Enabling a capability
- Go to sidebar → Capabilities
- Find the capability you want to enable
- Toggle the switch to On
- If the capability requires a value (e.g., a Twilio account SID), fill in the field
- If prompted with a confirmation dialog, review and confirm
Some capabilities also require a corresponding API key in .env. If the key is missing, the toggle will show a warning: "Requires STRIPE_SECRET_KEY in .env".
Confirmation dialogs
For capabilities with confirmationRequired: true, the agent shows a dialog before each use:
⚠️ High-risk action
The agent wants to:
Place an outbound phone call to +91-98765-43210
This action cannot be undone.
[Cancel] [Confirm]
This is independent of the Telegram approval flow — it fires in the web UI before the action executes. The Telegram flow (from AuthorityPolicy) may fire additionally for certain counterparty+action combinations.
Capability values
Some capabilities need a configuration value to work:
| Capability | Value field | Example |
|---|---|---|
| Twilio phone calls | Twilio account SID | ACxxxxxxxxxxxxxxxxxxxxxxxxxxxxxxxx |
| Custom shell commands | Allowed command pattern | python3 *, npm * |
| T4 desktop control | Allowed application list | chrome.exe, notepad.exe |
These values are stored encrypted in the credential vault — not in plaintext in .env.
Ask the agent about itself
You can ask the agent directly what it can do — "what can you do?", "can you act as a company brain?", "are you reachable by other agents?" — and it answers from its own current capabilities rather than generic assistant boilerplate. This is the fastest way to discover what's available on your instance.
What it can describe
The agent groups its answer into two kinds of capability:
Agent capabilities — things it does for you (any user):
| Surface | What it means | Where to learn more |
|---|---|---|
| Goal execution | Run multi-step goals end-to-end and return verified deliverables | Goal Execution |
| Company Brain | Search your organisation's shared knowledge, kept current from connected sources | Knowledge & Mindmaps |
| Human Proxy | Act as you across email, Slack, Telegram, and phone — approval-gated | Human Proxy |
| Meeting Proxy | Join meetings, respond in your voice, deliver a summary and action items | Meeting Proxy |
| AI-Native Services | Run serviced workflows end-to-end and deliver the actual outcome | Service Pilot |
| Proactive Engine | Monitor your goals and act on a schedule without being asked | Proactive Engine |
Admin / operator features — how the instance is run (admin-only):
| Surface | What it means | Where to learn more |
|---|---|---|
| Admin Console | User accounts, per-user usage and cost, encrypted credential vault | Admin Console |
| Agent API (A2A) | Make the instance discoverable by and callable from other agents | Agent API · Agent Mesh |
| Knowledge sources | Connect the org sources that power the Company Brain | Admin Console |
What to expect
- Every user sees the same description, but admin/operator features are clearly labelled admin-only — the agent will not tell a regular user they can perform an admin-gated action.
- The agent describes what the platform offers; toggling a specific capability on or off is still done in the Capabilities panel and the relevant guide above.
If a capability you expect isn't mentioned, check that it's enabled in the Capabilities panel and that any required integration keys are set.
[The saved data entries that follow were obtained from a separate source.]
(** C8, ID allocation and reuse.  An ID returned by [registerObject] in a
    reachable state is [ID_UNDEFINED] or not negative.  A removal puts the
    ID of the removed object into the pool of free IDs and takes it out of
    the ID index.  The registration of a handle that is not registered
    takes the lowest ID of the pool, and [maxUsedID + 1] when the pool is
    empty.  So a registration of a new handle right after a removal gets the
    lowest of the freed ID and the IDs freed before, which is the freed ID
    when no lower one was free. *)
Theorem ID_allocation_and_reuse :
  (∀ s p hArg force id s1,
     reachable callerOwnedArguments s →
     registerObject p hArg force s = Ok id s1 →
     id = ID_UNDEFINED ∨ (0 ≤ id)%Z) ∧
  (∀ s h src q o s1,
     removeObjectInternal h src s = Ok (Some q) s1 →
     heap s !! q = Some o →
     availableObjectIDs_ s1 = getID o :: availableObjectIDs_ s ∧
     objectLibKeyByID_ s1 !! getID o = None) ∧
  (∀ s l o hArg force id s1,
     heap s !! l = Some o →
     objectLibrary_ s !! resolvedHandle o hArg = None →
     registerObject (Some l) hArg force s = Ok id s1 →
     id ≠ ID_UNDEFINED →
     allocatedFrom (availableObjectIDs_ s) (maxUsedID s) id
       (availableObjectIDs_ s1)) ∧
  (∀ s h src q o s1 l o' hArg force id s2,
     removeObjectInternal h src s = Ok (Some q) s1 →
     heap s !! q = Some o →
     heap s1 !! l = Some o' →
     objectLibrary_ s1 !! resolvedHandle o' hArg = None →
     registerObject (Some l) hArg force s1 = Ok id s2 →
     id ≠ ID_UNDEFINED →
     id ∈ getID o :: availableObjectIDs_ s ∧
     (∀ y, y ∈ getID o :: availableObjectIDs_ s → (id ≤ y)%Z) ∧
     ((∀ y, y ∈ availableObjectIDs_ s → (getID o ≤ y)%Z) → id = getID o)).
Proof.
  assert (Hfree : ∀ s h src q o s1,
     removeObjectInternal h src s = Ok (Some q) s1 →
     heap s !! q = Some o →
     availableObjectIDs_ s1 = getID o :: availableObjectIDs_ s ∧
     objectLibKeyByID_ s1 !! getID o = None).
  { intros s h src q o s1 H Ho.
    apply removeObjectInternal_Ok in H
      as [[[=] _]|(q' & o' & [= <-] & _ & Ho' & _ & ->)].
    assert (o' = o) as -> by congruence.
    split; [reflexivity|]. cbn. apply lookup_delete_eq. }
  split_and!.
  - intros s p hArg force id s1 Hr. apply registerObject_nonneg.
    apply reachable_Consistent. exact Hr.
  - exact Hfree.
  - apply registerObject_new_handle.
  - intros s h src q o s1 l o' hArg force id s2 Hrem Ho Hl Hnone Hreg Hid.
    destruct (Hfree _ _ _ _ _ _ Hrem Ho) as [Hpool _].
    pose proof (registerObject_new_handle _ _ _ _ _ _ _ Hl Hnone Hreg Hid)
      as Hal.
    rewrite Hpool in Hal. destruct Hal as (Hin & Hle & _).
    split_and!; try done.
    intros Hlow. apply Z.le_antisymm.
    + apply Hle. left.
    + apply elem_of_cons in Hin as [->|Hin]; [lia|]. apply Hlow. exact Hin.
Qed.

End Proofs.

(** * Concrete runs

    The properties above, applied to the demo family: inputs on which their
    hypotheses hold, and the runs that show where the code departs from
    the specification. *)

(** The state after the caller registered its object is reachable. *)
Lemma demoRegistered_reachable :
  reachable callerOwnedArguments demoRegistered.
Proof.
  eapply reachable_step with (op := OpRegisterObject (Some 0) "" false)
                             (s := demoCaller).
  - apply reachable_new. repeat split.
  - intros (l & h & [= <-] & Hl). discriminate.
  - vm_compute. reflexivity.
Defined.

(** Witness of C1 on the registration of the caller's object a. *)
Lemma copy_on_register_isolation_witness :
  (heap demoCaller !! 0 = Some (demoObject "a" 7) ∧
   registerObject (Some 0) "" false demoCaller = Ok 0%Z demoRegistered ∧
   0%Z ≠ ID_UNDEFINED) ∧
  ∃ q x,
    q ≠ 0 ∧ fetchesAs "a" demoRegistered q x ∧
    (∀ v, fetchesAs "a" (mutate 0 v demoRegistered) q x) ∧
    (∀ h' c s2 v, getObjectCopyByHandle h' demoRegistered = Ok (Some c) s2 →
       fetchesAs "a" (mutate c v s2) q x) ∧
    (∀ i c s2 v, getObjectCopyByID i demoRegistered = Ok (Some c) s2 →
       fetchesAs "a" (mutate c v s2) q x).
Proof.
  assert (H1 : heap demoCaller !! 0 = Some (demoObject "a" 7)) by reflexivity.
  assert (H2 : registerObject (Some 0) "" false demoCaller
               = Ok 0%Z demoRegistered) by (vm_compute; reflexivity).
  assert (H3 : 0%Z ≠ ID_UNDEFINED) by discriminate.
  split; [done|].
  exact (copy_on_register_isolation demoCaller 0 (demoObject "a" 7) "" false
           0%Z demoRegistered H1 H2 H3).
Defined.

(** Witness of C2 on the same registration. *)
Lemma register_then_copy_round_trip_witness :
  (heap demoCaller !! 0 = Some (demoObject "a" 7) ∧
   registerObject (Some 0) "" false demoCaller = Ok 0%Z demoRegistered ∧
   0%Z ≠ ID_UNDEFINED) ∧
  ∃ c s2 x,
    getObjectCopyByHandle "a" demoRegistered = Ok (Some c) s2 ∧
    c ≠ 0 ∧
    heap s2 !! c = Some x ∧ heap s2 !! 0 = Some x ∧
    getHandle x = "a" ∧ getID x = 0%Z ∧
    getClassKey x = "ObjectAttributes" ∧ getFields x = 7 ∧
    ("" = "" → x = setID 0%Z (demoObject "a" 7)).
Proof.
  assert (H1 : heap demoCaller !! 0 = Some (demoObject "a" 7)) by reflexivity.
  assert (H2 : registerObject (Some 0) "" false demoCaller
               = Ok 0%Z demoRegistered) by (vm_compute; reflexivity).
  assert (H3 : 0%Z ≠ ID_UNDEFINED) by discriminate.
  split; [done|].
  exact (register_then_copy_round_trip demoCaller 0 (demoObject "a" 7) ""
           false 0%Z demoRegistered H1 H2 H3).
Defined.



(** Witness of C4: an explicit handle, the handle of the object, no
    handle at all, and a rejection by the finalize step. *)
Lemma registerObject_validation_witness :
  ("b" ≠ "" ∧
   registerObject (Some 0) "b" false demoCaller
   = registerObjectFinalize (Some 0) "b" false demoCaller) ∧
  (heap demoCaller !! 0 = Some (demoObject "a" 7) ∧
   getHandle (demoObject "a" 7) ≠ "" ∧
   registerObject (Some 0) "" false demoCaller
   = registerObjectFinalize (Some 0) "a" false demoCaller) ∧
  (heap (demoContainer [demoObject "" 7] ∅ ∅) !! 0 = Some (demoObject "" 7) ∧
   getHandle (demoObject "" 7) = "" ∧
   registerObject (Some 0) "" false (demoContainer [demoObject "" 7] ∅ ∅)
   = Ok ID_UNDEFINED (demoContainer [demoObject "" 7] ∅ ∅)) ∧
  (finalizeAccepts (demoObject "a" 7) "invalid_name" false = false ∧
   registerObjectFinalize (Some 0) "invalid_name" false demoCaller
   = Ok ID_UNDEFINED demoCaller).
Proof.
  destruct (@registerObject_validation nat demoFamily)
    as (_ & V2 & V3 & V4 & V5).
  repeat apply conj.
  - discriminate.
  - apply V2. discriminate.
  - reflexivity.
  - discriminate.
  - apply (V3 0 (demoObject "a" 7)); [reflexivity|discriminate].
  - reflexivity.
  - reflexivity.
  - apply (V4 0 (demoObject "" 7)); reflexivity.
  - reflexivity.
  - apply (V5 0 (demoObject "a" 7)); reflexivity.
Defined.
(** * The Discourse plugin of Metagov: a shallow embedding and its properties

    Source: [metagov/plugins/discourse/models.py], classes [Discourse]
    (the plugin: remote client, actions, webhook receiver) and
    [DiscoursePoll] (the governance process: start, update, close and the
    outcome reconciliation).

    Conventions of the embedding.
    - A Python [str] or [bytes] value is a [string]: a sequence of
      characters with code points 0..255 (the range of a header decoded by
      the web server, and of a byte).
    - A JSON value is a [json]; Python's [None] is [JNull].
    - A method is a computation in the monad [M]: it threads the [World]
      (the fields of [self], the caller's dictionary, the log of effects)
      and either returns or raises; what was mutated before an exception
      stays mutated.
    - Calls of [logger] are left out: they change neither the control flow
      nor any state the methods read.
    - [DiscoursePoll] has [update], [close] and the reconciliation on
      responses of the shape Discourse gives them; [Wire] has the same
      three on a response of any shape, with the exceptions of the
      subscripts and the in-place writes of the loop, and
      [wire_update_close_agree] relates the two. *)

From Stdlib Require Import ZArith String Ascii List Lia Bool DecimalString.
From stdpp Require Import base option list gmap strings.

Set Warnings "-register-all".

Local Open Scope Z_scope.
Local Open Scope string_scope.

(** ** Python values and the parts of the runtime the plugin calls *)

Module Py.

(** JSON values as [json.loads] and [Response.json] build them.  An object
    keeps its items in insertion order. *)
Inductive json : Type :=
| JNull
| JBool (b : bool)
| JInt (n : Z)
| JStr (s : string)
| JList (l : list json)
| JObj (items : list (string * json)).

(** The exceptions the plugin can raise or let through.
    [PluginErrorInternal] is the error class of [metagov.core.errors],
    raised with one message; the others are Python's own
    ([JSONDecodeError] stands for the [ValueError] a failed decoding
    raises). *)
Inductive exn : Type :=
| PluginErrorInternal (detail : string)
| KeyError
| TypeError
| AttributeError
| IndexError
| JSONDecodeError.

Inductive Result (A : Type) : Type :=
| Ok (a : A)
| Raise (e : exn).
Arguments Ok {A} a.
Arguments Raise {A} e.

(** Truth value of an object: [bool(x)]. *)
Definition truthy (j : json) : bool :=
  match j with
  | JNull => false
  | JBool b => b
  | JInt n => negb (n =? 0)%Z
  | JStr s => negb (String.eqb s "")
  | JList l => match l with [] => false | _ => true end
  | JObj items => match items with [] => false | _ => true end
  end.

(** [d.get(key)] on a dict given by its items. *)
Fixpoint assoc (key : string) (items : list (string * json)) : option json :=
  match items with
  | [] => None
  | (k, v) :: rest => if String.eqb k key then Some v else assoc key rest
  end.

(** [x.get(key)]: only a dict has the method. *)
Definition dict_get (x : json) (key : string) : Result json :=
  match x with
  | JObj items => Ok (default JNull (assoc key items))
  | _ => Raise AttributeError
  end.

(** [x[key]] with a string key. *)
Definition getitem (x : json) (key : string) : Result json :=
  match x with
  | JObj items =>
      match assoc key items with
      | Some v => Ok v
      | None => Raise KeyError
      end
  | _ => Raise TypeError
  end.

(** [str(n)] for an integer. *)
Definition str_of_int (n : Z) : string := NilZero.string_of_int (Z.to_int n).

Section Str.
(** [repr] of a list or a dict; it depends on the runtime's table of
    printable characters and is left as a parameter. *)
Variable py_repr : json -> string.

(** [str(x)], the conversion an f-string applies. *)
Definition py_str (j : json) : string :=
  match j with
  | JNull => "None"
  | JBool true => "True"
  | JBool false => "False"
  | JInt n => str_of_int n
  | JStr s => s
  | _ => py_repr j
  end.
End Str.

(** The characters of a string, each as a string of length one. *)
Fixpoint chars (s : string) : list string :=
  match s with
  | EmptyString => []
  | String c rest => String c EmptyString :: chars rest
  end.

Fixpoint join_strs (sep : string) (l : list string) : string :=
  match l with
  | [] => ""
  | [x] => x
  | x :: rest => x ++ sep ++ join_strs sep rest
  end.

Fixpoint all_strs (l : list json) : option (list string) :=
  match l with
  | [] => Some []
  | JStr s :: rest => cons s <$> all_strs rest
  | _ :: _ => None
  end.

(** [sep.join(x)]: [x] must be an iterable of strings.  A string iterates
    over its characters and a dict over its keys. *)
Definition str_join (sep : string) (x : json) : Result string :=
  match x with
  | JList l =>
      match all_strs l with
      | Some ss => Ok (join_strs sep ss)
      | None => Raise TypeError
      end
  | JStr s => Ok (join_strs sep (chars s))
  | JObj items => Ok (join_strs sep (map fst items))
  | _ => Raise TypeError
  end.

(** [s.isascii()]. *)
Fixpoint is_ascii (s : string) : bool :=
  match s with
  | EmptyString => true
  | String c rest => (N_of_ascii c <? 128)%N && is_ascii rest
  end.

(** [bytes(s, "utf-8")] for code points below 256. *)
Fixpoint utf8 (s : string) : string :=
  match s with
  | EmptyString => EmptyString
  | String c rest =>
      let n := N_of_ascii c in
      if (n <? 128)%N then String c (utf8 rest)
      else String (ascii_of_N (192 + N.shiftr n 6))
             (String (ascii_of_N (128 + N.land n 63)) (utf8 rest))
  end.

End Py.

(** ** [hashlib.sha256] and [hmac]

    SHA-256 (FIPS 180-4) on 32-bit words held in [Z], and HMAC (RFC 2104)
    over it.  A digest is a list of bytes, each a [Z] in 0..255. *)

Module Hashlib.

Local Open Scope list_scope.

Definition mask32 : Z := 0xFFFFFFFF.
Definition add32 (x y : Z) : Z := Z.land (x + y) mask32.
Definition rotr (n x : Z) : Z :=
  Z.lor (Z.shiftr x n) (Z.land (Z.shiftl x (32 - n)) mask32).
Definition not32 (x : Z) : Z := Z.lxor x mask32.

Definition ch (x y z : Z) : Z := Z.lxor (Z.land x y) (Z.land (not32 x) z).
Definition maj (x y z : Z) : Z :=
  Z.lxor (Z.lxor (Z.land x y) (Z.land x z)) (Z.land y z).
Definition big_sigma0 (x : Z) : Z := Z.lxor (Z.lxor (rotr 2 x) (rotr 13 x)) (rotr 22 x).
Definition big_sigma1 (x : Z) : Z := Z.lxor (Z.lxor (rotr 6 x) (rotr 11 x)) (rotr 25 x).
Definition small_sigma0 (x : Z) : Z := Z.lxor (Z.lxor (rotr 7 x) (rotr 18 x)) (Z.shiftr x 3).
Definition small_sigma1 (x : Z) : Z := Z.lxor (Z.lxor (rotr 17 x) (rotr 19 x)) (Z.shiftr x 10).

(** The primes below [bound], in order. *)
Definition is_prime (n : Z) : bool :=
  (1 <? n)%Z
  && forallb (fun d => negb (n mod Z.of_nat d =? 0)%Z) (seq 2 (Z.to_nat n - 2)).

Definition primes_below (bound : nat) : list Z :=
  List.filter is_prime (map Z.of_nat (seq 0 bound)).

(** The integer cube root, found bit by bit from bit [bits - 1] down. *)
Fixpoint cube_root (bits : nat) (x root : Z) : Z :=
  match bits with
  | O => root
  | S k =>
      let candidate := root + Z.shiftl 1 (Z.of_nat k) in
      cube_root k x (if (candidate * candidate * candidate <=? x)%Z then candidate else root)
  end.

(** The first 32 bits of the fractional part of the cube root of each of
    the first 64 primes (FIPS 180-4, 4.2.2). *)
Definition round_constants : list Z :=
  Eval vm_compute in
    map (fun p => Z.land (cube_root 40 (Z.shiftl p 96) 0) mask32) (primes_below 312).

(** The first 32 bits of the fractional part of the square root of each
    of the first 8 primes (FIPS 180-4, 5.3.3). *)
Definition initial_hash : list Z :=
  Eval vm_compute in
    map (fun p => Z.land (Z.sqrt (Z.shiftl p 64)) mask32) (primes_below 20).

Definition bytes_of_string (s : string) : list Z :=
  map (fun c => Z.of_N (N_of_ascii c)) (list_ascii_of_string s).

(** Big-endian bytes of a word of [n] bytes. *)
Fixpoint be_bytes (n : nat) (x : Z) : list Z :=
  match n with
  | O => []
  | S k => Z.land (Z.shiftr x (8 * Z.of_nat k)) 255 :: be_bytes k x
  end.

Definition be_word (bs : list Z) : Z :=
  fold_left (fun acc b => Z.lor (Z.shiftl acc 8) b) bs 0.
Admin-only surfaces are configured from the Admin Console.
The difference between Capabilities and AuthorityPolicy
| Capabilities | Authority Policy | |
|---|---|---|
| Controls | Whether a tool can be used at all | Who the agent can act on behalf of, and with what approval |
| Granularity | Per-tool type (e.g., "Stripe write") | Per action + counterparty class (e.g., "reply_email to client") |
| Where | Capabilities panel in UI | workspace/AUTHORITY.md |
| Example | "Stripe write: Off" → agent can never call Stripe write tools | "payments.* → Block" → agent refuses all payment actions |
Use Capabilities to control what tools exist. Use AuthorityPolicy to control the approval flow for those tools.